For two months, the beneficiaries of the program have not been paid particularly the month of June for both Batch A & B beneficiaries, June and July for Batch B beneficiaries, and more than 3 months for about 20,000 beneficiaries who are owed March, April, May and June/July stipends resulting from the migration of the payment platform to the Government Integrated Financial Management System Server.
Just few hours ago, the Handlers of the N-power social media channels responded to @Brownswags's request via Tweeter 'Dear N-power, please pay us June and July Stipends for today is 3 August, 2020................' and said, '@Brownswags we ask that you remain patient as we are working on effecting payments in the shortest possible time'.
To the N-power Beneficiaries' dictionary, 'Soon' means a week or two, while 'patient' and 'shortest possible time' connotes no definite time until essentially possibly, but purportedly, would be possible.
The Beneficiaries who have recounted the unfair treatment metted on them since the transfer of the N-power Program in October 2019 to the Federal Ministry of Humanitarian Affairs, Disaster Management and Social Development have described it as a disaster and an attempt to dissolve the well thought and implemented program by the prototypical initiators, devoid of political penetration or manipulation.
The degenerating situation turned punitive by the disengagement of the 500,000 N-power beneficiaries in June without a clear exit plan as promised by the Federal Government and unconscientiously as defined, amidst COVID-19 pandemic when the economies across the world have been endangered, employment opportunities zeroed, and unemployment boomed.
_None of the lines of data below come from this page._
(** The patterns of [extract_table_value], in source order. *)
Definition re_offered_at : regex :=
  Seq Bol (Seq (Alt (lit_i "Offered") (lit_i "Wanted"))
          (Seq (Plus space) (Seq (lit_i "at") (Seq (Star dot) Eol)))).
Definition re_serial : regex :=
  Seq (lit_i "Serial") (Seq (Plus space) (Seq (lit_i "Number") (Seq (Star dot) Eol))).
Definition re_model : regex := Seq (lit_i "Model") (Seq (Star dot) Eol).
Definition re_manufacture : regex := Seq (lit_i "Manufacture") (Seq (Star dot) Eol).
Definition re_manufacturer : regex := Seq (lit_i "Manufacturer") (Seq (Star dot) Eol).
Definition re_long_number : regex :=
  Seq digit (Seq digit (Seq digit (Seq digit (Seq digit
    (Seq (Star digit) (Seq (Star dot) Eol)))))).

(** The clean-up of a table value, lines 65-72 of scraper.py. *)
Definition clean_value (value : string) : string :=
  let value := sub re_offered_at "" value in
  let value := sub re_serial "" value in
  let value := sub re_model "" value in
  let value := sub re_manufacture "" value in
  let value := sub re_manufacturer "" value in
  let value := sub re_long_number "" value in
  let value := PyStr.join " " (PyStr.split_ws value) in
  PyStr.strip value.

(** [extract_table_value(soup, label)]: the first row with at least two
    cells whose first cell's text is or contains the label and whose value
    is not empty gives the cleaned value. *)
Definition is_cell (n : node) : bool := Soup.has_tag "td" n || Soup.has_tag "th" n.

Definition or_else {A : Type} (a b : option A) : option A :=
  match a with Some _ => a | None => b end.

Fixpoint extract_table_value_rows (rows : list node) (label : string) : string :=
  match rows with
  | [] => ""
  | row :: rows' =>
      match Soup.find_all is_cell row with
      | c0 :: c1 :: _ =>
          let label_text := PyStr.lower (extract_text (Some c0)) in
          if String.eqb label_text (PyStr.lower label)
             || PyStr.contains (PyStr.lower label) label_text
          then
            let value_elem :=
              or_else (Soup.find (Soup.has_class "txt") c1) (Soup.find (Soup.has_tag "td") c1) in
            let value :=
              match value_elem with
              | Some e => extract_text (Some e)
              | None => extract_text (Some c1)
              end in
            if PyStr.truthy value then clean_value value
            else extract_table_value_rows rows' label
          else extract_table_value_rows rows' label
      | _ => extract_table_value_rows rows' label
      end
  end.

Definition extract_table_value (soup : node) (label : string) : string :=
  extract_table_value_rows (Soup.find_all (Soup.has_tag "tr") soup) label.

(** *** [scrape_listing]: the title *)

Definition re_title_prefix : regex :=
  Seq Bol (Seq (Plus digit) (Seq (Plus space)
    (Seq (Alt (lit_i "Offered") (lit_i "Wanted"))
       (Seq (Plus space) (Seq (lit_i "at") (Star dot)))))).

Definition SITE_NAME : string := "Infineon Technologies AG - Equipment Trade".

(** Option 1: [h1.HL1 span.HL1]. *)
Definition title_option1 (soup : node) : string :=
  match head (Soup.select_desc (Soup.sel "h1" "HL1") (Soup.sel "span" "HL1") soup) with
  | Some title_elem =>
      PyStr.strip (sub re_title_prefix "" (extract_text (Some title_elem)))
  | None => ""
  end.

(** Option 2: the [title] tag, tried when the title is still empty. *)
Definition title_option2 (soup : node) (title : string) : string :=
  if PyStr.truthy title then title
  else match Soup.find (Soup.has_tag "title") soup with
       | Some title_tag =>
           PyStr.strip (PyStr.replace SITE_NAME "" (extract_text (Some title_tag)))
       | None => title
       end.

(** Option 3: the first [b] or [strong] with a long enough text. *)
Definition is_bold (n : node) : bool := Soup.has_tag "b" n || Soup.has_tag "strong" n.

Definition bold_ok (text : string) : bool :=
  PyStr.truthy text && (10 <? PyStr.len text)%nat
  && negb (PyStr.contains "offered" (PyStr.lower text))
  && negb (PyStr.contains "wanted" (PyStr.lower text)).

Definition title_option3 (soup : node) (title : string) : string :=
  if PyStr.truthy title then title
  else match List.find bold_ok (map (fun b => extract_text (Some b)) (Soup.find_all is_bold soup)) with
       | Some text => text
       | None => title
       end.

(** *** the listing type and the description *)

Definition extract_listing_type (soup : node) : string :=
  match head (Soup.select_desc (Soup.sel "h2" "HL") (Soup.sel "span" "HL") soup) with
  | Some type_elem =>
      let type_text := PyStr.lower (extract_text (Some type_elem)) in
      if PyStr.contains "offered" type_text then "For Sale"
      else if PyStr.contains "wanted" type_text then "Wanted"
      else ""
  | None => ""
  end.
The Ministry of Humanitarian Affairs, Disaster Management and Social Development during the announcement of the disengagement stated that there were plans by the Federal Government not to deliver the voulunteers back to the saturated job market as the beneficiaries would be communicated individually while a psycometric test would be a measure for ascertaining individual viability in the areas of the Ministry's undisclosed interests.
In what may be describes as a 'political promise', the N-power beneficiaries having waited for weeks without implimentation of any strategic measure to ensure they would not be plunged into the ocean of unemployment, have taken to the streets of Abuja, Oyo and Other states to protest their sudden disengagement in the middle of COVID-19 pandemic without an alternative livelihood, while demanding a permenent employment as obedient graduate citizens of Nigeria who have dedicated at least 2years in voluntary services in Nigeria or a grant sum of N600,000 to proceed on entrepreneurial endeavours.
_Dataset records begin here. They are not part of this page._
(** X5: before the effective Isha instant, the target the page-state
    hook's timer effect counts down to, for the next prayer found by
    [getNextPrayerMs], is never in the past: it is at or after the
    current instant (strictly after when counting to an iqamah), so the
    number of seconds passed to [formatTimeToGo] is at least 1. *)
Theorem countdown_target_not_past (pt : ParsedPrayerTimestamps) (t target : Z)
    (toIqamah : bool) (Ht : 0 <= t) (Hbefore : t < ishaTimeMs pt)
    (Htarget : countdown_target pt (getNextPrayerMs pt t) t = Some (target, toIqamah)) :
  t <= target /\ (toIqamah = true -> t < target) /\
  1 <= calculateCountdownSeconds target t + 1.
Proof.
  assert (Hgoal : t <= target /\ (toIqamah = true -> t < target)).
  2:{ split; [exact (proj1 Hgoal)|]. split; [exact (proj2 Hgoal)|].
      unfold calculateCountdownSeconds. pose proof (Z.div_pos (target - t) 1000). lia. }
  unfold getNextPrayerMs in Htarget. rewrite next_loop_find in Htarget.
  destruct (List.find (next_qualifies pt t) PRAYER_ORDER) as [p|] eqn:Hf.
  - apply find_some in Hf as [_ Hq]. unfold next_qualifies in Hq.
    unfold countdown_target in Htarget.
    destruct (pt !! p) as [[a q]|] eqn:Hp; [|discriminate Hq].
    fold (ishaTimeMs pt) in Htarget.
    replace (ishaTimeMs pt <=? t) with false in Htarget
      by (symmetry; apply Z.leb_gt; exact Hbefore).
    unfold skipped, fallback_athan, has_present_leg in *; cbn [athan iqamah] in *.
    destruct (truthy a) eqn:Ta; destruct q as [q|]; cbn [truthy_opt] in *;
      try destruct (truthy q) eqn:Tq; cbn [negb andb orb] in *;
      try discriminate Htarget; try discriminate Hq;
      repeat match goal with
      | H : context [?x <? ?y] |- _ => destruct (Z.ltb_spec x y); cbn [andb orb] in *
      end;
      try discriminate Hq;
      injection Htarget as <- <-; split; try lia; intros; try discriminate; try lia.
  - pose proof (find_none _ _ Hf "isha" ltac:(cbn; tauto)) as Hi.
    unfold next_qualifies in Hi. unfold ishaTimeMs in Hbefore.
    destruct (pt !! "isha") as [[a q]|]; [|lia].
    unfold has_present_leg in Hi; cbn [athan iqamah] in *.
    destruct q as [q|]; cbn [truthy_opt] in Hi.
    + destruct (truthy q) eqn:Tq; [|apply truthy_false in Tq; lia].
      rewrite orb_true_r in Hi. cbn [andb] in Hi.
      apply orb_false_elim in Hi as [_ Hi]. apply Z.ltb_ge in Hi. lia.
    + destruct (truthy a) eqn:Ta; [|apply truthy_false in Ta; lia].
      cbn [orb andb] in Hi. rewrite orb_false_r in Hi. apply Z.ltb_ge in Hi. lia.
Qed.

(** X6: the page-state flags: [hasIqamah] is true exactly when the date
    has both an athan and an iqamah record; [jumuah1HasIqamah] exactly
    when it has an athan record and an iqamah record with a [jumuah1]
    time; and [jumuah1HasIqamah] is true exactly when the pre-parsed
    timestamps leave [dhuhr] out. *)
Theorem page_flags (data : PrayerData) (dateString : string) (parse : string -> Z)
    (tomorrow : string) :
  let c := getCombinedPrayerTimes data dateString in
  (hasIqamah c = true <->
     findAthanByDate data dateString <> None /\ findIqamahByDate data dateString <> None) /\
  (jumuah1HasIqamah c = true <->
     findAthanByDate data dateString <> None /\
     exists i, findIqamahByDate data dateString = Some i /\ IqamahEntry.jumuah1 i <> None) /\
  (parsePrayerTimesToMs parse c tomorrow !! "dhuhr" = None <-> jumuah1HasIqamah c = true).
Proof.
  intros c. refine (conj _ (conj _ _)).
  - subst c. unfold getCombinedPrayerTimes.
    destruct (findAthanByDate data dateString) as [a|];
      destruct (findIqamahByDate data dateString) as [i|]; cbn;
      split; intros H; try discriminate H; try (destruct H; congruence); auto;
      split; discriminate.
  - subst c. unfold getCombinedPrayerTimes.
    destruct (findAthanByDate data dateString) as [a|];
      destruct (findIqamahByDate data dateString) as [i|]; cbn.
    + destruct (IqamahEntry.jumuah1 i) as [j|] eqn:Hj; cbn; split; intros H.
      * split; [discriminate|]. exists i. split; [reflexivity|]. congruence.
      * reflexivity.
      * discriminate H.
      * destruct H as [_ [i' [[= <-] Hi]]]. congruence.
    + split; [discriminate|]. intros [_ [i' [Hi _]]]. discriminate Hi.
    + split; [discriminate|]. intros [H _]. congruence.
    + split; [discriminate|]. intros [H _]. congruence.
  - rewrite (parsed_lookup parse c tomorrow "dhuhr" ltac:(cbn; tauto)).
    change (jumuah1HasIqamah c) with (jumuah1Active c). cbn [String.eqb andb].
    destruct (jumuah1Active c); split; (reflexivity || discriminate).
Qed.

Fixpoint no_char (c : ascii) (s : string) : bool :=
  match s with
  | EmptyString => true
  | String x rest => negb (Ascii.eqb x c) && no_char c rest
  end.

Lemma split_head (c : ascii) (a b : string) :
  no_char c a = true ->
  match js_split c (a ++ String c b) with p :: _ => p | [] => "" end = a.
Proof.
  induction a as [|x a IH]; intros H.
  - cbn [append]. simpl js_split. rewrite (Ascii.eqb_refl c). reflexivity.
  - cbn [no_char] in H. apply andb_prop in H as [Hx Ha].
    apply negb_true_iff in Hx. cbn [append]. simpl js_split. rewrite Hx.
    specialize (IH Ha). destruct (js_split c (a ++ String c b)) as [|p ps]; cbn in IH |- *;
      congruence.
Qed.

Fixpoint all_days (f : Z -> bool) (start : Z) (n : nat) : bool :=
  match n with
  | O => true
  | S k => f start && all_days f (start + 1) k
  end.

Lemma all_days_spec f n : forall start d,
  all_days f start n = true -> start <= d < start + Z.of_nat n -> f d = true.
Proof.
  induction n as [|n IH]; intros start d H Hd; [lia|].
  cbn [all_days] in H. apply andb_prop in H as [H1 H2].
  destruct (Z.eq_dec d start) as [->|Hne]; [exact H1|].
  apply (IH (start + 1)); [exact H2|lia].
Qed.

Lemma getDateString_day t :
  no_char "T" (iso_date_part (t / 86400000)) = true ->
  getDateString t = iso_date_part (t / 86400000).
Proof. intros H. unfold getDateString, toISOString. apply split_head, H. Qed.

Definition day_2025 : Z := 20089.

Definition day_ok (d : Z) : bool :=
  no_char "T" (iso_date_part d) &&
  (date_time_utc (iso_date_part d ++ "T00:00") =? d * 86400000).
Describing the precarious situation the N-power Beneficiaries have been exposed to, Francis Akpan, an N-teach beneficiary in Akwaibom in his words stated, 'My diabetic mother in 2017 developed a major kidney disease that resulted in paralysis. Being the first child in a family of 6, I have been managing life with them with the N30,000. Getting another job isn't an easy thing especially when you have no one at helm of affairs. I have huge workload in my PPA and with the low teachers in my school, I handle 4 subjects prompting me to appear in School everyday or face the wrath of my principal.
"I got married in 2019 after the General Election when the Government promised they would not exit us back to the street having in mind of promising future. Today I have family of my own, and my sick widowed mother who equally relied on the N30,000 for her medication and up keep, and my siblings. My wife is a tailor and her work earns a little only during festive seasons. The COVID-19 pandemic crumbled her business as most families only struggle to eat and not to wear."
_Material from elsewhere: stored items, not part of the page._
(** * pymatgen.io.abinitio.task: a shallow embedding and its properties

    The development follows [src/pymatgen/io/abinitio/task.py]:
    the status state machine of [Task], the on-disk layout written by
    [AbinitTask.build] and [TaskManager.launch], the result record
    [TaskResults], the parallel hints [ParalConf]/[ParalHints] with
    [select_optimal_conf], and the validated [TaskPolicy].

    Python methods that mutate [self] are state-passing functions into
    [outcome], which records either the returned value or the raised
    exception together with the state reached at that point. *)

From Stdlib Require Import ZArith Floats Lia Ascii String.
From stdpp Require Import gmap strings list fin_maps pretty sorting.

Open Scope string_scope.
Open Scope list_scope.
Open Scope Z_scope.

(* ===================================================================== *)
(** * Part I: definitions                                                 *)
(* ===================================================================== *)

(** ** Python exceptions and the state/exception monad *)

Inductive exn : Type :=
| RuntimeError (msg : string)
| NameError (name : string)
| AttributeError (attr : string)
| IndexError (msg : string)
| ValueError (msg : string)
| IOError (path : string)
| OverflowError (msg : string)
| OSError (path : string)
| OtherError (msg : string).

Inductive outcome (S A : Type) : Type :=
| Return (a : A) (s : S)
| Raise (e : exn) (s : S).

Arguments Return {S A} a s.
Arguments Raise {S A} e s.

(** The state in which a call ends, whether it returned or raised. *)
Definition final_state {S A} (o : outcome S A) : S :=
  match o with
  | Return _ s => s
  | Raise _ s => s
  end.

Definition returned {S A} (o : outcome S A) : option A :=
  match o with
  | Return a _ => Some a
  | Raise _ _ => None
  end.

Definition raises {S A} (o : outcome S A) : bool :=
  match o with
  | Return _ _ => false
  | Raise _ _ => true
  end.

Definition M (S A : Type) : Type := S -> outcome S A.

Definition ret {S A} (a : A) : M S A := fun s => Return a s.

Definition raise {S A} (e : exn) : M S A := fun s => Raise e s.

Definition bind {S A B} (c : M S A) (k : A -> M S B) : M S B :=
  fun s =>
    match c s with
    | Return a s' => k a s'
    | Raise e s' => Raise e s'
    end.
"The disengagement is hell on earth for me. There was no pre information and all of a sudden, it was announced. Sometimes committing suicide is the only thing occupying my mind. My mother is dying and there is no one to help, no other source of livelihood. We struggle to eat once a day. The non-payment of our June Stipend is terrible. Sometimes I blame God for making me a Nigerian".
The situation is the same for many of the beneficiaries as the social media has been restive with inceasant complains of non-payment and massive youth u nemployement, a situation that does not portray the integrity of Nigeria as a futuristic nation with a prepared plan for national progress and development, especially for the youths.